(** [remove_outliers_keeps_interval] on the fares, with the quartiles 8.5
    and 71.5: the interval is [[-86, 166]]. *)
Lemma remove_outliers_keeps_interval_witness :
  let inside r :=
    Server.within (-86)%float 166%float
      (Server.number (Server.cell Server.passengers "fare" r)) in
  exists d',
    Server.remove_outliers Server.python_compare_text Server.series_quantile
      "fare" (Some Server.passengers)
      = (Return {| Server.success := true;
                   Server.info := Server.data_size (length (Server.rows d')) |},
         Some d')
    /\ Server.columns d' = Server.columns Server.passengers
    /\ Server.rows d' = List.filter inside (Server.rows Server.passengers)
    /\ (forall r, In r (Server.rows d') <->
                  In r (Server.rows Server.passengers) /\ inside r = true).
Proof.
  apply (remove_outliers_keeps_interval Server.python_compare_text
           Server.series_quantile Server.passengers "fare" 8.5%float 71.5%float).
  - simpl. auto.
  - reflexivity.
  - reflexivity.
  - reflexivity.
Defined.


(** Twice on the ages: the second application keeps the two minors. *)
Example filter_minors_twice :
  Server.filter Server.python_compare_text "age" 18%float "less"
    (snd (Server.filter Server.python_compare_text "age" 18%float "less"
            (Some Server.passengers)))
  = Server.filter Server.python_compare_text "age" 18%float "less"
      (Some Server.passengers).
Proof. reflexivity. Qed.

(** ** The further properties on concrete frames *)

(** [missing_column_raises] on a column the passengers do not have. *)
Lemma missing_column_raises_witness :
  Server.describe_column Server.no_description "cabin" (Some Server.passengers)
    = (Raise (KeyError "cabin"), Some Server.passengers)
  /\ Server.get_value_counts Server.no_counts "cabin" (Some Server.passengers)
    = (Raise (KeyError "cabin"), Some Server.passengers)
  /\ Server.filter Server.python_compare_text "cabin" 3%float "greater"
       (Some Server.passengers)
    = (Raise (KeyError "cabin"), Some Server.passengers)
  /\ Server.remove_outliers Server.python_compare_text Server.series_quantile
       "cabin" (Some Server.passengers)
    = (Raise (KeyError "cabin"), Some Server.passengers)
  /\ Server.compute_mean Server.no_statistic "cabin" (Some Server.passengers)
    = (Raise (KeyError "cabin"), Some Server.passengers)
  /\ Server.compute_standard_deviation Server.no_statistic "cabin"
       (Some Server.passengers)
    = (Raise (KeyError "cabin"), Some Server.passengers).
Proof.
  apply (missing_column_raises Server.python_compare_text Server.series_quantile
           Server.no_description Server.no_counts
           Server.no_statistic Server.no_statistic
           Server.passengers "cabin" 3%float Server.Greater).
  simpl. intros [H|[H|[]]]; discriminate H.
Defined.

(** [filters_commute] on the passengers under 30 who paid over 10. *)
Lemma filters_commute_witness :
  snd (Server.filter Server.python_compare_text "fare" 10%float "greater"
         (snd (Server.filter Server.python_compare_text "age" 30%float "less"
                 (Some Server.passengers))))
  = snd (Server.filter Server.python_compare_text "age" 30%float "less"
           (snd (Server.filter Server.python_compare_text "fare" 10%float "greater"
                   (Some Server.passengers)))).
Proof.
  apply (filters_commute Server.python_compare_text Server.passengers
           "age" 30%float Server.Less "fare" 10%float Server.Greater);
    try reflexivity; simpl; auto.
Defined.

(** [filter_by_nan_keeps_nothing] on the fares. *)
Lemma filter_by_nan_keeps_nothing_witness :
  Server.filter Server.python_compare_text "fare" nan "less/equal"
    (Some Server.passengers)
  = (Return {| Server.success := true; Server.info := Server.data_size 0 |},
     Some {| Server.columns := ["age"; "fare"]; Server.rows := [] |}).
Proof.
  apply (filter_by_nan_keeps_nothing Server.python_compare_text
           Server.passengers "fare" nan Server.LessEqual).
  - simpl. auto.
  - reflexivity.
  - reflexivity.
Defined.

(** [rows_without_value_dropped] on the ages, one of which is missing. *)
Lemma rows_without_value_dropped_witness :
  (forall t d',
     Server.filter Server.python_compare_text "age" 4%float "greater/equal"
       (Some Server.passengers) = (Return t, Some d') ->
     Forall (fun r => PrimFloat.is_nan
                        (Server.number (Server.cell Server.passengers "age" r))
                      = false)
            (Server.rows d'))
  /\ (forall t d',
        Server.remove_outliers Server.python_compare_text Server.series_quantile
          "age" (Some Server.passengers) = (Return t, Some d') ->
        Forall (fun r => PrimFloat.is_nan
                           (Server.number (Server.cell Server.passengers "age" r))
                         = false)
               (Server.rows d')).
Proof.
  apply (rows_without_value_dropped Server.python_compare_text
           Server.series_quantile Server.passengers "age" 4%float
           Server.GreaterEqual).
  - simpl. auto.
  - reflexivity.
Defined.

(** [less_equal_size_is_sum] on the ages against 17: 1 + 1 = 2. *)
Lemma less_equal_size_is_sum_witness :
  exists n_less n_equal,
    fst (Server.filter Server.python_compare_text "age" 17%float "less"
           (Some Server.passengers))
      = Return {| Server.success := true; Server.info := Server.data_size n_less |}
    /\ fst (Server.filter Server.python_compare_text "age" 17%float "equal"
              (Some Server.passengers))
      = Return {| Server.success := true; Server.info := Server.data_size n_equal |}
    /\ fst (Server.filter Server.python_compare_text "age" 17%float "less/equal"
              (Some Server.passengers))
      = Return {| Server.success := true;
                  Server.info := Server.data_size (n_less + n_equal) |}.
Proof.
  apply (less_equal_size_is_sum Server.python_compare_text
           Server.passengers "age" 17%float).
  - simpl. auto.
  - reflexivity.
Defined.

(** [less_then_greater_equal_empty] on the ages against 18. *)
Lemma less_then_greater_equal_empty_witness :
  Server.filter Server.python_compare_text "age" 18%float "greater/equal"
    (snd (Server.filter Server.python_compare_text "age" 18%float "less"
            (Some Server.passengers)))
  = (Return {| Server.success := true; Server.info := Server.data_size 0 |},
     Some {| Server.columns := ["age"; "fare"]; Server.rows := [] |}).
Proof.
  apply (less_then_greater_equal_empty Server.python_compare_text
           Server.passengers "age" 18%float).
  - simpl. auto.
  - reflexivity.
Defined.

(** [less_and_greater_equal_cover] on the ages against 18: the four known
    ages split into two and two. *)
Lemma less_and_greater_equal_cover_witness :
  exists n_less n_greater_equal,
    fst (Server.filter Server.python_compare_text "age" 18%float "less"
           (Some Server.passengers))
      = Return {| Server.success := true; Server.info := Server.data_size n_less |}
    /\ fst (Server.filter Server.python_compare_text "age" 18%float "greater/equal"
              (Some Server.passengers))
      = Return {| Server.success := true;
                  Server.info := Server.data_size n_greater_equal |}
    /\ n_less + n_greater_equal = 4.
Proof.
  apply (less_and_greater_equal_cover Server.python_compare_text
           Server.passengers "age" 18%float).
  - simpl. auto.
  - reflexivity.
  - reflexivity.
Defined.

(** [remove_outliers_nan_quartile] on a column without any value. *)
Lemma remove_outliers_nan_quartile_witness :
  Server.remove_outliers Server.python_compare_text Server.series_quantile "age"
    (Some Server.unknown_ages)
  = (Return {| Server.success := true; Server.info := Server.data_size 0 |},
     Some {| Server.columns := ["age"; "fare"]; Server.rows := [] |}).
Proof.
  apply (remove_outliers_nan_quartile Server.python_compare_text
           Server.series_quantile Server.unknown_ages "age" nan nan).
  - simpl. auto.
  - reflexivity.
  - reflexivity.
  - reflexivity.
  - left. reflexivity.
Defined.

(** ** The conversation loop *)

Section ClientProperties.

Context {W : Client.Services}.



(** More rounds do not change a run that has returned. *)
Lemma while_true_more_fuel fuel :
  forall st st' k,
    Client.while_true fuel st = Client.Done st' ->
    Client.while_true (fuel + k) st = Client.Done st'.
Proof.
  induction fuel as [|fuel IH]; intros st st' k H; simpl in *; [discriminate|].
  destruct (Client.finish_reason (Client.response st) =? "stop"); [exact H|].
  destruct (Client.finish_reason (Client.response st) =? "tool_calls").
  - destruct (Client.for_tool_calls _ st) as [st1|e]; [now apply IH | discriminate].
  - now apply IH.
Qed.

Lemma process_query_more_fuel fuel k query s r :
  Client.process_query fuel query s = Client.Done r ->
  Client.process_query (fuel + k) query s = Client.Done r.
Proof.
  unfold Client.process_query. intros H.
  destruct (Client.while_true fuel (Client.initial query s)) as [st|e|st] eqn:Ew;
    try discriminate.
  now rewrite (while_true_more_fuel _ _ _ k Ew).
Qed.

(** A response that says neither stop nor tool calls is looked at again and
    again: each round prints a line and changes nothing else. *)
Lemma while_true_spins fuel :
  forall st,
    Client.finish_reason (Client.response st) <> "stop" ->
    Client.finish_reason (Client.response st) <> "tool_calls" ->
    exists st',
      Client.while_true fuel st = Client.Running st'
      /\ Client.response st' = Client.response st
      /\ Client.messages st' = Client.messages st
      /\ Client.model_calls st' = Client.model_calls st
      /\ length (Client.printed st') = length (Client.printed st) + fuel.
Proof.
  induction fuel as [|fuel IH]; intros st Hs Ht; simpl.
  - exists st. repeat split. lia.
  - destruct (String.eqb_spec (Client.finish_reason (Client.response st)) "stop");
      [contradiction|].
    destruct (String.eqb_spec (Client.finish_reason (Client.response st)) "tool_calls");
      [contradiction|].
    destruct (IH (Client.print_finish st) Hs Ht) as (st' & Hr & H1 & H2 & H3 & H4).
    exists st'. repeat split; try assumption.
    rewrite H4. cbn. rewrite length_app. simpl. lia.
Qed.


(** Run the loop as far as the next call of a service, leaving the lines
    of the transcript as they are written. *)
Ltac run_loop := cbn -[Client.calling Client.tool_response String.concat].

(** C6, as amended: when the model asks for one tool call on the query
    and says stop on the history that follows, and the arguments parse and
    the tool returns, [process_query] returns (two rounds are enough) after
    exactly two model calls and exactly one tool invocation; the second
    model call is made on the history that already holds the two records of
    the call, and the final history is the query, the assistant record that
    describes the call, and a record of role "user" (the loop has no role
    of its own for tool results) with the payload, in this order. *)
Theorem one_tool_call_then_stop fuel query s tc tool_args p s' :
  let history :=
    [ {| Client.role := "user"; Client.body := Client.Text query |};
      {| Client.role := "assistant";
         Client.body := Client.Text (Client.calling (Client.name tc) tool_args) |};
      {| Client.role := "user"; Client.body := Client.Blocks p |} ] in
  let first := Client.create [ {| Client.role := "user"; Client.body := Client.Text query |} ] in
  Client.finish_reason first = "tool_calls" ->
  Client.tool_calls first = [tc] ->
  Client.json_loads (Client.arguments tc) = Return tool_args ->
  Client.call_tool (Client.name tc) tool_args s = (Return p, s') ->
  Client.finish_reason (Client.create history) = "stop" ->
  2 <= fuel ->
  exists text st,
    Client.process_query fuel query s = Client.Done (text, st)
    /\ Client.model_calls st
       = [ [ {| Client.role := "user"; Client.body := Client.Text query |} ]; history ]
    /\ Client.invocations st = [(Client.name tc, tool_args, p)]
    /\ Client.messages st = history
    /\ Client.server st = s'.
Proof.
  intros history first H1 Hc Hj Ht H2 Hfuel.
  destruct fuel as [|[|fuel]]; try lia.
  subst first history.
  unfold Client.process_query, Client.initial. run_loop.
  rewrite H1. run_loop.
  rewrite Hc. run_loop.
  rewrite Hj, Ht. run_loop.
  unfold Client.folded. rewrite H2. run_loop.
  eexists. eexists. split; [reflexivity|].
  repeat split.
Qed.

**How to complete this task**
Up to and including the last line of the records above, print exactly every line from the one that contains "eexists. eexists. split; [reflexivity|]." onward.

**Solution to the problem**
  eexists. eexists. split; [reflexivity|].
  repeat split.
Qed.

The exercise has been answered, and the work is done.